* [TASK]
Report each line of the records below that holds the word "then".

● ● ● ●

(** C10 (safety): Sync never shows a projection as fresh that the server has not confirmed:
    every fresh state it reports is at the cursor of a Progress it received;
    every change of state is reported, once; and whenever no stream is up,
    when Sync has returned too, it shows the projection as stale. *)
Theorem fresh_means_confirmed cfg (s : S) inputs sy v requests out
    (Hs : Sync cfg s inputs = (sy, v, requests, out)) :
  (∀ c, mkState true c ∈ sy_reports sy → ∃ i, i ∈ inputs ∧ progress_in (si_inputs i) c) ∧
  (out ≠ None → st_fresh (sy_state sy) = false) ∧
  last (sy_reports sy) = (if sy_reported sy then Some (sy_state sy) else None) ∧
  no_stutter (sy_reports sy).
Proof.
  set (received c := ∃ i, i ∈ inputs ∧ progress_in (si_inputs i) c).
  assert (∀ sy0 v0 todo, confirmed [] received sy0 → (∀ i, i ∈ todo → i ∈ inputs) →
    let '(sy, _, _, out) := sync_loop cfg sy0 v0 todo in
    confirmed [] received sy ∧ (out ≠ None → st_fresh (sy_state sy) = false)) as Hloop.
  { intros sy0 v0 todo. revert sy0 v0. induction todo as [|i todo IH]; intros sy0 v0 Hc Hin; simpl; [done|].
    pose proof (sync_turn_confirmed [] received cfg sy0 v0 i Hc) as Ht.
    destruct (sync_turn cfg sy0 v0 i) as [[sy1 req] [|v1|err]].
    - destruct Ht as [H1 _]; [|done]. intros c Hp. exists i. split; [apply Hin; by left|done].
    - destruct Ht as [H1 _]. { intros c Hp. exists i. split; [apply Hin; by left|done]. }
      specialize (IH sy1 v1 H1). destruct (sync_loop cfg sy1 v1 todo) as [[[? ?] ?] ?].
      apply IH. intros j Hj. apply Hin. by right.
    - destruct Ht as [H1 H2]. { intros c Hp. exists i. split; [apply Hin; by left|done]. }
      split; [done|]. intros _. by apply H2. }
  unfold Sync in Hs. specialize (Hloop (new_syncer s) (mkSyncVars false 0 (cf_minBackoff cfg)) inputs).
  rewrite Hs in Hloop. destruct Hloop as [[[Hl Hst] Hc] Hf]; [|done|].
  { split; [by split|]. intros c Hin. by apply elem_of_nil in Hin. }
  split_and!; [|done|done|done]. intros c Hin. destruct (Hc c Hin) as [Hn|]; [by apply elem_of_nil in Hn|done].
Qed.

End Reports.

(** ** When Sync returns *)

Section Returns.
Context {S W : Type} `{Store S W}.

Definition backoff_ok (cfg : SyncConfig) (v : sync_vars) : Prop :=
  cf_minBackoff cfg ≤ sn_backoff v ≤ cf_maxBackoff cfg.

Lemma sync_config_bounds cfg0 store cfg :
  sync_config cfg0 store = Some cfg → 0 < cf_minBackoff cfg ≤ cf_maxBackoff cfg.
Proof.
  unfold sync_config, defaultMinBackoff, defaultMaxBackoff. destruct (decide _); [done|]. intros [= <-]. simpl.
  destruct (decide (cf_minBackoff cfg0 ≤ 0)); destruct (decide (cf_maxBackoff cfg0 < _)); lia.
Qed.

Lemma stream_request (cfg : SyncConfig) (sy : syncer S) open inputs sy' request err :
  stream cfg sy true open inputs = (sy', request, err) → ∃ r, request = Some r ∧ wr_resumeCursor r = "".
Proof.
  unfold stream. simpl. destruct open; [intros [= <- <- <-]; eauto|].
  destruct (stream_loop _ _ _) as [[? ?] ?]. intros [= <- <- <-]. eauto.
Qed.

(** What the turns of a loop that has got as far as [out] establish. *)
Definition returns_ok (inputs : list sync_input) (requests : list WatchRequest) (out : option (option syncErr)) : Prop :=
  match out with
  | None => True
  | Some None => ∃ i, i ∈ inputs ∧ (si_ctxDone i = true ∨ si_waitDone i = true)
  | Some (Some e) =>
      ((∃ err, e = SyncStore err) ∨ isPermanent e = true) ∧
      (e = SyncStatus InvalidArgument → ∃ r, last requests = Some r ∧ wr_resumeCursor r = "")
  end.

Lemma sync_turn_returns cfg (sy : syncer S) v i :
  0 < cf_minBackoff cfg ≤ cf_maxBackoff cfg → 2 * cf_maxBackoff cfg < 2 ^ 63 → backoff_ok cfg v →
  match sync_turn cfg sy v i with
  | (_, request, SyncReturns out) => returns_ok [i] (option_list request) (Some out)
  | (_, _, SyncContinues v') => backoff_ok cfg v'
  | (_, _, SyncRunning) => True
  end.
Proof.
  intros Hcfg Hmax Hb. unfold sync_turn, backoff_ok in *.
  destruct (stream cfg sy _ _ _) as [[sy1 request] [err|]] eqn:Hs; [|done].
  set (sy2 := setState sy1 false (st_cursor (sy_state sy1))).
  destruct (si_ctxDone i) eqn:Hctx; [exists i; split; [by left|by left]|].
  destruct (sync_switch v err) as [[[snapshot resyncs] retry]|] eqn:Hsw.
  - set (backoff := if sy_progressed sy2 then cf_minBackoff cfg else sn_backoff v).
    assert (cf_minBackoff cfg ≤ backoff ≤ cf_maxBackoff cfg) by (subst backoff; destruct (sy_progressed sy2); lia).
    destruct retry; [done|]. destruct (si_waitDone i) eqn:Hw; [exists i; split; [by left|by right]|].
    simpl. rewrite wrap_i64_id by (unfold is_i64; lia). lia.
  - split.
    + destruct err; simpl in Hsw; [done|by left; eauto| |done].
      destruct (decide _) in Hsw; [done|]. right. by destruct (isPermanent _).
    + intros ->. simpl in Hsw. destruct (decide _) as [|Hn] in Hsw; [done|].
      destruct (sn_snapshot v) eqn:Hv; [|by destruct Hn].
      apply stream_request in Hs as (r & -> & Hr). by exists r.
Qed.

● ● ● ●

* [EXERCISE RESPONSE]
  last (sy_reports sy) = (if sy_reported sy then Some (sy_state sy) else None) ∧
  - set (backoff := if sy_progressed sy2 then cf_minBackoff cfg else sn_backoff v).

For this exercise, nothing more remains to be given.